(Stored data entries)
........

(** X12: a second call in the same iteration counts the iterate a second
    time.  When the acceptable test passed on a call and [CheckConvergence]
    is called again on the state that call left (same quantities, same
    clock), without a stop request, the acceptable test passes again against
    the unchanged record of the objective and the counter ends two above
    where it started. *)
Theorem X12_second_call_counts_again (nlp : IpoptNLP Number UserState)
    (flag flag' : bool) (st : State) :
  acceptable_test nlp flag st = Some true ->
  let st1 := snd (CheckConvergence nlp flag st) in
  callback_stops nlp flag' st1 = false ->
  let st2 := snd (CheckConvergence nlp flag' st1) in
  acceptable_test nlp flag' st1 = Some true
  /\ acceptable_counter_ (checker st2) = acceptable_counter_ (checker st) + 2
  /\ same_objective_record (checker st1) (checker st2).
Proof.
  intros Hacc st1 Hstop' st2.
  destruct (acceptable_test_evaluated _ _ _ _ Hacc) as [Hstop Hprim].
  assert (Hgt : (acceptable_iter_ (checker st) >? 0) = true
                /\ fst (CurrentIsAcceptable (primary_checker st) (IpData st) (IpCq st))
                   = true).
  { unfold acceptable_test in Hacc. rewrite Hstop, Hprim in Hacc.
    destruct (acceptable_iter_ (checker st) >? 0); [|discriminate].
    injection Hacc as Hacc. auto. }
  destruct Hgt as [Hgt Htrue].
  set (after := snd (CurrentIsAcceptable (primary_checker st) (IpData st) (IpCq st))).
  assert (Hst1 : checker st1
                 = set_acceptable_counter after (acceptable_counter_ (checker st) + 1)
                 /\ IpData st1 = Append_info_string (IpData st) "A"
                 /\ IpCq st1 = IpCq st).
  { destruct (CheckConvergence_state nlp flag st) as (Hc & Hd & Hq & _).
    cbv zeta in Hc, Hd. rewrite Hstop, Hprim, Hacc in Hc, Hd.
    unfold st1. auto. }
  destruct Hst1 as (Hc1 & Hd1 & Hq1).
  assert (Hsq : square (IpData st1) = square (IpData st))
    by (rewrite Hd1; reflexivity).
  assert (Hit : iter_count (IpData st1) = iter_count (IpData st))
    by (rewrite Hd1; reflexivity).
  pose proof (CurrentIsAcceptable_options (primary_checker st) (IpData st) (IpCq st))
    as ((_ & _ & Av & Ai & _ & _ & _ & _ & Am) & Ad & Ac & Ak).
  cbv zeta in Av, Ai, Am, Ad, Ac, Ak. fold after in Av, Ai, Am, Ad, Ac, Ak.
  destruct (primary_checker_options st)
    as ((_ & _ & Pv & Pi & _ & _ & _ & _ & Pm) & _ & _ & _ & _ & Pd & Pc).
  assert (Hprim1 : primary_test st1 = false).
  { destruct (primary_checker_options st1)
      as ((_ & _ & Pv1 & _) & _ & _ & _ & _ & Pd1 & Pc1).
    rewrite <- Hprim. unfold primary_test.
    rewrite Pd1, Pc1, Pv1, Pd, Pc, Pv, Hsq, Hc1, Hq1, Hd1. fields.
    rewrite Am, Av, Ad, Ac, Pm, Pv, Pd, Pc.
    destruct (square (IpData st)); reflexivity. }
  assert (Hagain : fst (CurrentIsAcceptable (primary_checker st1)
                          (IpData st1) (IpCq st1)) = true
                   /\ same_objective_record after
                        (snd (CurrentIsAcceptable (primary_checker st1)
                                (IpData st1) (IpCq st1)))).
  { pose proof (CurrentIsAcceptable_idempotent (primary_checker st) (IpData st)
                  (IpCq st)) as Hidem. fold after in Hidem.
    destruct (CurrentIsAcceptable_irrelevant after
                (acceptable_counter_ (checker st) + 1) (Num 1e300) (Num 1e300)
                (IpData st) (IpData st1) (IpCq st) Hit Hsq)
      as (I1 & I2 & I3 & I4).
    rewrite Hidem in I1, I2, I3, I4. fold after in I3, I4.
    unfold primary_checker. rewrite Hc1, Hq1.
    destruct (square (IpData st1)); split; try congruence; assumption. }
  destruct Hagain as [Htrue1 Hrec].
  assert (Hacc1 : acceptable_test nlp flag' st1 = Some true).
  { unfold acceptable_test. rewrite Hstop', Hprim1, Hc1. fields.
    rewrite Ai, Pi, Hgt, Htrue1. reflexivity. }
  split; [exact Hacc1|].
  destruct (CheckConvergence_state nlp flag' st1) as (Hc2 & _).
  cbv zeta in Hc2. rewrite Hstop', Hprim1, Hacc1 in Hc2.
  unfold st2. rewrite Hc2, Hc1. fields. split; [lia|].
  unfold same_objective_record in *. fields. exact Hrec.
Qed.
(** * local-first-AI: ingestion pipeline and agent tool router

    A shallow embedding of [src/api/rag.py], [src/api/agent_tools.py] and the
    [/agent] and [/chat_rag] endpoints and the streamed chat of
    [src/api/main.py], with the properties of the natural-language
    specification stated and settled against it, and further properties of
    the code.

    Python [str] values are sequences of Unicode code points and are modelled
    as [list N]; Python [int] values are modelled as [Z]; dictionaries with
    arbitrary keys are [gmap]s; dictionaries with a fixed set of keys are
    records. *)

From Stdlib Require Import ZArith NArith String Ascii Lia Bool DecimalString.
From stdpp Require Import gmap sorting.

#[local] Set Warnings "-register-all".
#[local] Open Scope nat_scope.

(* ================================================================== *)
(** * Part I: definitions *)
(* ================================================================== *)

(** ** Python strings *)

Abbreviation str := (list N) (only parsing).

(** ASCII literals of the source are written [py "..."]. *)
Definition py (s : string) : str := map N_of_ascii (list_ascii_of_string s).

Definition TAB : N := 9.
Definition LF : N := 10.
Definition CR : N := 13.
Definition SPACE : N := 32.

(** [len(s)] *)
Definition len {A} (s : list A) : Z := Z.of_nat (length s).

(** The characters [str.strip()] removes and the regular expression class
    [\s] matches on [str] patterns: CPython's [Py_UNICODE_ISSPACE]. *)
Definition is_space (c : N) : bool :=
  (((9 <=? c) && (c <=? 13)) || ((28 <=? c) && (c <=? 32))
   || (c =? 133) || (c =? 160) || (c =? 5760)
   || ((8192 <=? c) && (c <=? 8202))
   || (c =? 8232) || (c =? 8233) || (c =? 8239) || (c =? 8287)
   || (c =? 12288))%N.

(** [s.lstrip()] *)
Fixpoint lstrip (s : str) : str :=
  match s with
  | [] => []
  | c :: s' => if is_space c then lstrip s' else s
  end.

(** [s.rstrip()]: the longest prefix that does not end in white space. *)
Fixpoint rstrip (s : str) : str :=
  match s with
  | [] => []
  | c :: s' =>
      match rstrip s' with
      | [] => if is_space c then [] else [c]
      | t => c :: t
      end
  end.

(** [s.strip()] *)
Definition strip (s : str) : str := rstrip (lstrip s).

........

__Exercise directions__:
Where a line above holds the string "Hstop", show that line.

__Solved exercise__:
  intros Hacc st1 Hstop' st2.
  destruct (acceptable_test_evaluated _ _ _ _ Hacc) as [Hstop Hprim].
  { unfold acceptable_test in Hacc. rewrite Hstop, Hprim in Hacc.
    cbv zeta in Hc, Hd. rewrite Hstop, Hprim, Hacc in Hc, Hd.
  { unfold acceptable_test. rewrite Hstop', Hprim1, Hc1. fields.
  cbv zeta in Hc2. rewrite Hstop', Hprim1, Hacc1 in Hc2.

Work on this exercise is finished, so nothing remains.